When Children Are Overweight: Real and Lasting Solutions

Woodall-RuffDenise C. Woodall-Ruff, MD, FAAP
Pediatrician
Director, Healthy Weight & Wellness Center
Stony Brook Children’s Hospital
Morelli Peter Morelli, MD
Pediatric Cardiologist
Medical Director, Fit Kids for Life
Stony Brook Children's Hospital

March is National Nutrition Month. Because COVID has caused many children to limit their activities this winter, overweight and obesity in children has become a greater concern. Our physicians from Stony Brook Children’s Healthy Weight and Wellness Center, pediatrician Denise C. Woodall-Ruff, MD, FAAP, and pediatric cardiologist Peter Morelli, MD, share their best advice for helping children and teens deal with obesity and the subsequent health problems it can cause.

How severe are the problems of overweight and obesity with children and teens?
Very severe. The prevalence of obesity has reached epidemic proportions. During the past 30 years, childhood obesity rates have more than tripled. About one third of children and adolescents between 6 and 19 years of age meet criteria for overweight or obesity. The problem with obesity is not just weight; it is the associated health problems, including high blood pressure, high cholesterol, type 2 diabetes, joint pain, sleep apnea, depression and anxiety. Children with obesity are at risk for poor self-esteem and can experience stigmatization among their peers.

What are the best ways to address this problem?
There are many approaches, but often the most effective are lifestyle-based, medically supervised programs that help children change behaviors over time. Programs must be positive, highly individualized, multidisciplinary and family friendly. Research shows that programs have a higher success rate when one or more parents remain involved.

What is the approach of Stony Brook’s Healthy Weight and Wellness Center?
Our program is evidence-based, comprehensive and multidisciplinary, drawing on all the factors that will help a child successfully take and keep weight off. It starts with a medical assessment and monitoring, and continues with ongoing assessments. Our team is led by a board-certified pediatrician and includes a registered dietitian. If additional medical conditions are suspected, we bring in the appropriate pediatric subspecialists at Stony Brook Children’s for support. At the heart of the program are nutrition, behavior and activity level changes. Most patients require at least six months to a year of intervention including meeting with a dietitian to review current diet and develop an individualized eating plan. We also work to educate the family on meal planning, label reading, food choices and recipe modifications.

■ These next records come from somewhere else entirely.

(* ===== verification/FsData.v ===== *)
(** * The content of inodes

    The block map of an inode ([bmap] of [fs.c]) and the transfers [readi]
    and [writei], inside a transaction.  The content of a file is the
    function [fdata] from block numbers of the file to bytes, in which a
    block that is not allocated reads as zeroes. *)

From Stdlib Require Import ZArith Lia.
From stdpp Require Import base strings numbers gmap fin_sets list.
From S2P Require Import Prelude Mmu Memory Kernel Sample Sleeplock Bio Block Layout Log Fs FsBlock.

(** ** The block map *)

(** The address of block [bn] of the file, 0 if there is none. *)
Definition addr_of (x : inode) (bn : Z) : Z := default 0 (zlookup (i_addrs x) bn).
Definition fblock (x : inode) (V : Z -> list Z) (bn : Z) : Z :=
  if bn <? NDIRECT then addr_of x bn
  else if addr_of x NDIRECT =? 0 then 0
  else get32 (V (addr_of x NDIRECT)) (4 * (bn - NDIRECT)).
Definition fdata (x : inode) (V : Z -> list Z) (bn : Z) : list Z :=
  if fblock x V bn =? 0 then replicate (Z.to_nat BSIZE) 0 else V (fblock x V bn).

(** A block that a file uses: marked in the free map, not part of it. *)
Record data_block s (d : logdev) (V : Z -> list Z) (a : Z) : Prop := {
  db_range : 0 < a < sb_size (k_sb s);
  db_used : used (k_sb s) V a = true;
  db_home : home d s a;
  db_map : forall b, 0 <= b < sb_size (k_sb s) -> BBLOCK b (k_sb s) <> a;
  db_len : length (V a) = Z.to_nat BSIZE;
}.

(** The inode's blocks are data blocks, each used once. *)
Record file_ok s (d : logdev) (V : Z -> list Z) (x : inode) : Prop := {
  fo_dev : i_dev x = ROOTDEV;
  fo_len : length (i_addrs x) = Z.to_nat (NDIRECT + 1);
  fo_block : forall bn, 0 <= bn < MAXFILE -> fblock x V bn <> 0 -> data_block s d V (fblock x V bn);
  fo_ind : addr_of x NDIRECT <> 0 -> data_block s d V (addr_of x NDIRECT);
  fo_inj : forall bn bn', 0 <= bn < MAXFILE -> 0 <= bn' < MAXFILE -> fblock x V bn <> 0 ->
    fblock x V bn = fblock x V bn' -> bn = bn';
  fo_ind_ne : forall bn, 0 <= bn < MAXFILE -> fblock x V bn <> 0 -> fblock x V bn <> addr_of x NDIRECT;
}.

Lemma fdata_len s d V x bn : file_ok s d V x -> 0 <= bn < MAXFILE -> length (fdata x V bn) = Z.to_nat BSIZE.
Proof.
  intros Hf Hbn. unfold fdata. destruct (Z.eqb_spec (fblock x V bn) 0) as [|Hne]; [apply length_replicate|].
  apply (db_len _ _ _ _ (fo_block _ _ _ _ Hf bn Hbn Hne)).
Qed.

(** ** Steps that change an inode *)

(** [s'] differs from [s] in what [fs_step] allows and in inode [i], which
    is now [x]. *)
Definition i_step s s' (i : nat) (x : inode) : Prop := fs_step (set_k_inode (<[i := x]> (k_inode s)) s) s'.

Lemma i_step_fs s s' i x : fs_step s s' -> k_inode s !! i = Some x -> i_step s s' i x.
Proof. intros St Hx. unfold i_step. rewrite list_insert_id by done. by destruct s. Qed.

Lemma i_step_trans s1 s2 s3 i x y : i_step s1 s2 i x -> i_step s2 s3 i y -> i_step s1 s3 i y.
Proof.
  intros (?&?&?&?&->&?&?) (bs&lru&ps&lg&->&?&H2). exists bs, lru, ps, lg. cbn in *. rewrite list_insert_insert_eq.
  split; [by destruct s1|]. split; [by eapply procs_woken_trans|]. congruence.
Qed.

Lemma i_step_fs_r s1 s2 s3 i x : i_step s1 s2 i x -> fs_step s2 s3 -> i_step s1 s3 i x.
Proof. intros H1 H2. by eapply fs_step_trans. Qed.

Lemma i_step_lookup s s' i x y : i_step s s' i x -> k_inode s !! i = Some y -> k_inode s' !! i = Some x.
Proof. intros St Hy. rewrite (fs_step_inode _ _ St). cbn. apply list_lookup_insert_eq. by eapply lookup_lt_Some. Qed.

Lemma i_step_same s s' i x : i_step s s' i x ->
  k_sb s' = k_sb s /\ k_disksize s' = k_disksize s /\ lg_outstanding (k_log s') = lg_outstanding (k_log s).
Proof. by intros (?&?&?&?&->&?&?). Qed.

Lemma tx_set_inode l s pid H V d L k : tx s pid H V d L k -> tx (set_k_inode l s) pid H V d L k.
Proof.
  intros [[Hr Hli Hh Hlen Hlk Hc] ? ? ? ?]. split; try done. split; try done.
  - eapply brep_ext; [exact Hr|done..|apply Hr|apply Hr].
  - by destruct Hli; split.
Qed.

Lemma map_ok_same s s' d V : k_sb s' = k_sb s -> k_disksize s' = k_disksize s -> map_ok s d V -> map_ok s' d V.
Proof. intros E1 E2 [H1 H2 H3 H4 H5 H6]. split; rewrite ?E1; unfold home in *; rewrite ?E2; done. Qed.

Lemma data_block_same s s' d V a : k_sb s' = k_sb s -> k_disksize s' = k_disksize s ->
  data_block s d V a -> data_block s' d V a.
Proof. intros E1 E2 [H1 H2 H3 H4 H5]. split; rewrite ?E1; unfold home in *; rewrite ?E2; done. Qed.

Lemma file_ok_same s s' d V x : k_sb s' = k_sb s -> k_disksize s' = k_disksize s -> file_ok s d V x -> file_ok s' d V x.
Proof.
  intros E1 E2 [H1 H2 H3 H4 H5 H6]. split; try done; intros; eapply data_block_same; try done; auto.
Qed.

(** ** Allocating a block keeps the file *)

Section alloc.
Context (s : kstate) (d : logdev) (V : Z -> list Z) (x : inode) (a : Z).
Context (Hm : map_ok s d V) (Hf : file_ok s d V x).
Context (Ha : 0 < a < sb_size (k_sb s)) (Hu : used (k_sb s) V a = false).

Let V' : Z -> list Z := alloc_block (k_sb s) a V.

(** A block in use keeps its contents. *)
Lemma alloc_keeps n : data_block s d V n -> V' n = V n.
Proof.
  intros [Hr Hus _ Hmap _]. unfold V', alloc_block. rewrite !upd_block_ne; [done| |].
  - intros E. by apply (Hmap a); [lia|].
  - intros ->. congruence.
Qed.

Lemma alloc_data_block n : data_block s d V n -> data_block s d V' n.
Proof.
  intros Hn. pose proof (alloc_keeps n Hn) as Ek. destruct Hn as [Hr Hus Hh Hmap Hl]. split; try done.
  - unfold V'. rewrite (used_alloc d) by (done || lia). by rewrite Hus, orb_true_r.
  - by rewrite Ek.
Qed.

Lemma alloc_new : data_block s d V' a /\ V' a = replicate (Z.to_nat BSIZE) 0.
Proof.
  destruct (mo_data _ _ _ Hm a ltac:(lia) Hu) as [Hh Hmap].
  assert (V' a = replicate (Z.to_nat BSIZE) 0) as E by apply upd_block_eq. split; [|done]. split; try done.
  - unfold V'. rewrite (used_alloc d) by (done || lia). by rewrite bool_decide_true.
  - rewrite E. apply length_replicate.
Qed.

Lemma alloc_ne n : data_block s d V n -> n <> a.
Proof. intros [_ Hus _ _ _] ->. congruence. Qed.

Lemma alloc_fblock bn : fblock x V' bn = fblock x V bn.
Proof.
  unfold fblock. case_if; [done|]. destruct (Z.eqb_spec (addr_of x NDIRECT) 0) as [|Hne]; [done|].
  by rewrite alloc_keeps by (by apply (fo_ind _ _ _ _ Hf)).
Qed.

Lemma alloc_fdata bn : 0 <= bn < MAXFILE -> fdata x V' bn = fdata x V bn.
Proof.
  intros Hbn. unfold fdata. rewrite alloc_fblock. destruct (Z.eqb_spec (fblock x V bn) 0) as [|Hne]; [done|].
  apply alloc_keeps. by apply (fo_block _ _ _ _ Hf).
Qed.

Lemma alloc_file_ok : file_ok s d V' x.
Proof.
  destruct Hf as [H1 H2 H3 H4 H5 H6]. split; try done; intros *; rewrite ?alloc_fblock; intros; auto using alloc_data_block.
Qed.
End alloc.

(** ** Adding a block to the file *)

(** [a] becomes block [bn] of the file. *)
Lemma file_ok_add s d V V' x x' bn a : file_ok s d V x -> i_dev x' = i_dev x -> length (i_addrs x') = length (i_addrs x) ->
  addr_of x' NDIRECT = addr_of x NDIRECT ->
  (forall k, 0 <= k < MAXFILE -> fblock x' V' k = if decide (k = bn) then a else fblock x V k) ->
  (forall n, data_block s d V n -> data_block s d V' n) -> data_block s d V' a ->
  (forall k, 0 <= k < MAXFILE -> fblock x V k <> a) -> addr_of x NDIRECT <> a ->
  file_ok s d V' x'.
Proof.
  intros [H1 H2 H3 H4 H5 H6] Hdev Hlen Hind Hblk Hdb Ha Hfresh Hfi. split; [congruence|congruence|..].
  - intros k Hk. rewrite Hblk by done. case_decide; [done|]. intros. by apply Hdb, H3.
  - rewrite Hind. intros. by apply Hdb, H4.
  - intros k k' Hk Hk'. rewrite !Hblk by done. intros Hne E. case_decide; case_decide; subst; try done.
    + by destruct (Hfresh k' Hk').
    + by destruct (Hfresh k Hk).
    + by eapply H5.
  - intros k Hk. rewrite Hblk, Hind by done. case_decide; [by intros _ ->|]. by apply H6.
Qed.

Lemma fdata_add s d V V' x x' bn a : file_ok s d V x ->
  (forall k, 0 <= k < MAXFILE -> fblock x' V' k = if decide (k = bn) then a else fblock x V k) ->
  0 <= bn < MAXFILE -> fblock x V bn = 0 -> V' a = replicate (Z.to_nat BSIZE) 0 ->
  (forall n, data_block s d V n -> n <> addr_of x NDIRECT -> V' n = V n) ->
  forall k, 0 <= k < MAXFILE -> fdata x' V' k = fdata x V k.
Proof.
  intros Hf Hblk Hbn H0 Ha Hk k Hr. unfold fdata. rewrite Hblk by done. case_decide as E.
  - subst. rewrite H0, Ha. by case_if.
  - destruct (Z.eqb_spec (fblock x V k) 0) as [|Hne]; [done|].
    apply Hk; [by apply (fo_block _ _ _ _ Hf)|by apply (fo_ind_ne _ _ _ _ Hf)].
Qed.

Lemma addr_of_insert x bn a k : 0 <= bn < Z.of_nat (length (i_addrs x)) ->
  addr_of (set_i_addrs (zinsert bn a (i_addrs x)) x) k = if decide (bn = k) then a else addr_of x k.
Proof. intros Hbn. unfold addr_of. cbn. rewrite zlookup_zinsert by done. by case_decide. Qed.

(** A direct block. *)
Lemma fblock_direct x V bn a k : length (i_addrs x) = Z.to_nat (NDIRECT + 1) -> 0 <= bn < NDIRECT ->
  fblock (set_i_addrs (zinsert bn a (i_addrs x)) x) V k = if decide (k = bn) then a else fblock x V k.
Proof.
  intros Hl Hbn. unfold fblock. rewrite !addr_of_insert by (rewrite Hl; unfold NDIRECT in *; lia).
  rewrite (decide_False (P := bn = NDIRECT)) by lia. case_if.
  - repeat case_decide; done || lia.
  - by rewrite decide_False by (unfold NDIRECT in *; lia).
Qed.

(** The indirect block, still empty. *)
Lemma fblock_indirect x V a k : length (i_addrs x) = Z.to_nat (NDIRECT + 1) -> addr_of x NDIRECT = 0 ->
  V a = replicate (Z.to_nat BSIZE) 0 ->
  fblock (set_i_addrs (zinsert NDIRECT a (i_addrs x)) x) V k = fblock x V k.
Proof.
  intros Hl H0 HV. unfold fblock. rewrite !addr_of_insert by (rewrite Hl; unfold NDIRECT; lia).
  rewrite (decide_True (P := NDIRECT = NDIRECT)) by done. case_if; [by rewrite decide_False by lia|]. rewrite H0. cbn [Z.eqb].
  case_if; [done|]. rewrite HV. unfold get32, byte_at.
  assert (forall o, nth o (replicate (Z.to_nat BSIZE) 0) 0 = 0) as E.
  { intros o. rewrite nth_lookup. destruct (_ !! o) as [y|] eqn:Ey; [|done]. by apply lookup_replicate in Ey as [-> _]. }
  by rewrite !E.
Qed.

(** An entry of the indirect block. *)
Lemma fblock_entry s d V x j a k : file_ok s d V x -> addr_of x NDIRECT <> 0 -> 0 <= j < NINDIRECT -> 0 <= k < MAXFILE ->
  0 <= a < two32 ->
  fblock x (upd_block V (addr_of x NDIRECT) (put32 (V (addr_of x NDIRECT)) (4 * j) a)) k =
  if decide (k = NDIRECT + j) then a else fblock x V k.
Proof.
  intros Hf Hne Hj Hk Ha. pose proof (db_len _ _ _ _ (fo_ind _ _ _ _ Hf Hne)) as Hl.
  change NINDIRECT with 128 in *. change BSIZE with 512 in *. change MAXFILE with 140 in *.
  unfold fblock. destruct (Z.ltb_spec k NDIRECT) as [Hlt|Hge]; [by rewrite decide_False by lia|].
  rewrite (proj2 (Z.eqb_neq _ 0)) by done. rewrite upd_block_eq. change NDIRECT with 12 in *. case_decide as E.
  - subst. replace (4 * (12 + j - 12)) with (4 * j) by lia. rewrite get32_put32_eq by lia. by apply u32_small.
  - apply get32_put32_ne; lia.
Qed.

(** ** Free blocks *)

(** At least [m] blocks are free. *)
Definition nfree s (V : Z -> list Z) (m : nat) : Prop :=
  exists fl, NoDup fl /\ (m <= length fl)%nat /\
    forall b, b ∈ fl -> 0 <= b < sb_size (k_sb s) /\ used (k_sb s) V b = false.

Lemma nfree_le s V m m' : nfree s V m -> (m' <= m)%nat -> nfree s V m'.
Proof. intros (fl & ? & ? & ?) ?. exists fl. split; [done|]. split; [lia|done]. Qed.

How do you handle exercise?
We work with families on creating strategies to improve the patient’s overall fitness level and calorie burning activities.  Some of our kids are enrolled in Fit Kids for Life. This program includes instruction on how to make gradual changes in lifestyle habits, safe aerobic exercise and strength training under the supervision of personal trainers. It also includes nutrition counseling, dietary assessments and food demonstrations because nutrition and activity are so entwined in the weight loss process. This program is currently under modification due to the current COVID-19 pandemic and social distancing restrictions.   

Are there other options?
Our program also collaborates with the Krasner Psychological Center to offer child and family virtual group sessions to focus on behavior modification skills that promote healthy lifestyle changes. They assess the patient’s and family’s readiness to change, and offer counseling that supports behavior and lifestyle modifications. In addition, Stony Brook offers bariatric surgical options for children ages 10 years and older who qualify. The bariatric program is accredited at the highest level by the Metabolic and Bariatric Surgery Accreditation and Quality Improvement Program (MBSAQIP) to work with adolescents as well as adults. We are ranked among the top centers nationally for bariatric surgery patient outcomes reported to the MBSAQIP.

What’s the bottom line?
The bottom line is that when children with obesity become adults with obesity, they can develop a long list of life-threatening illnesses or conditions that severely impair quality of life. When you address weight problems early, healthy children can grow into healthy adults. At Stony Brook, we provide a highly individualized approach that can help children develop a healthy lifestyle. A physician referral is required to enter the program. If you don’t have a physician, we are happy to refer you to one.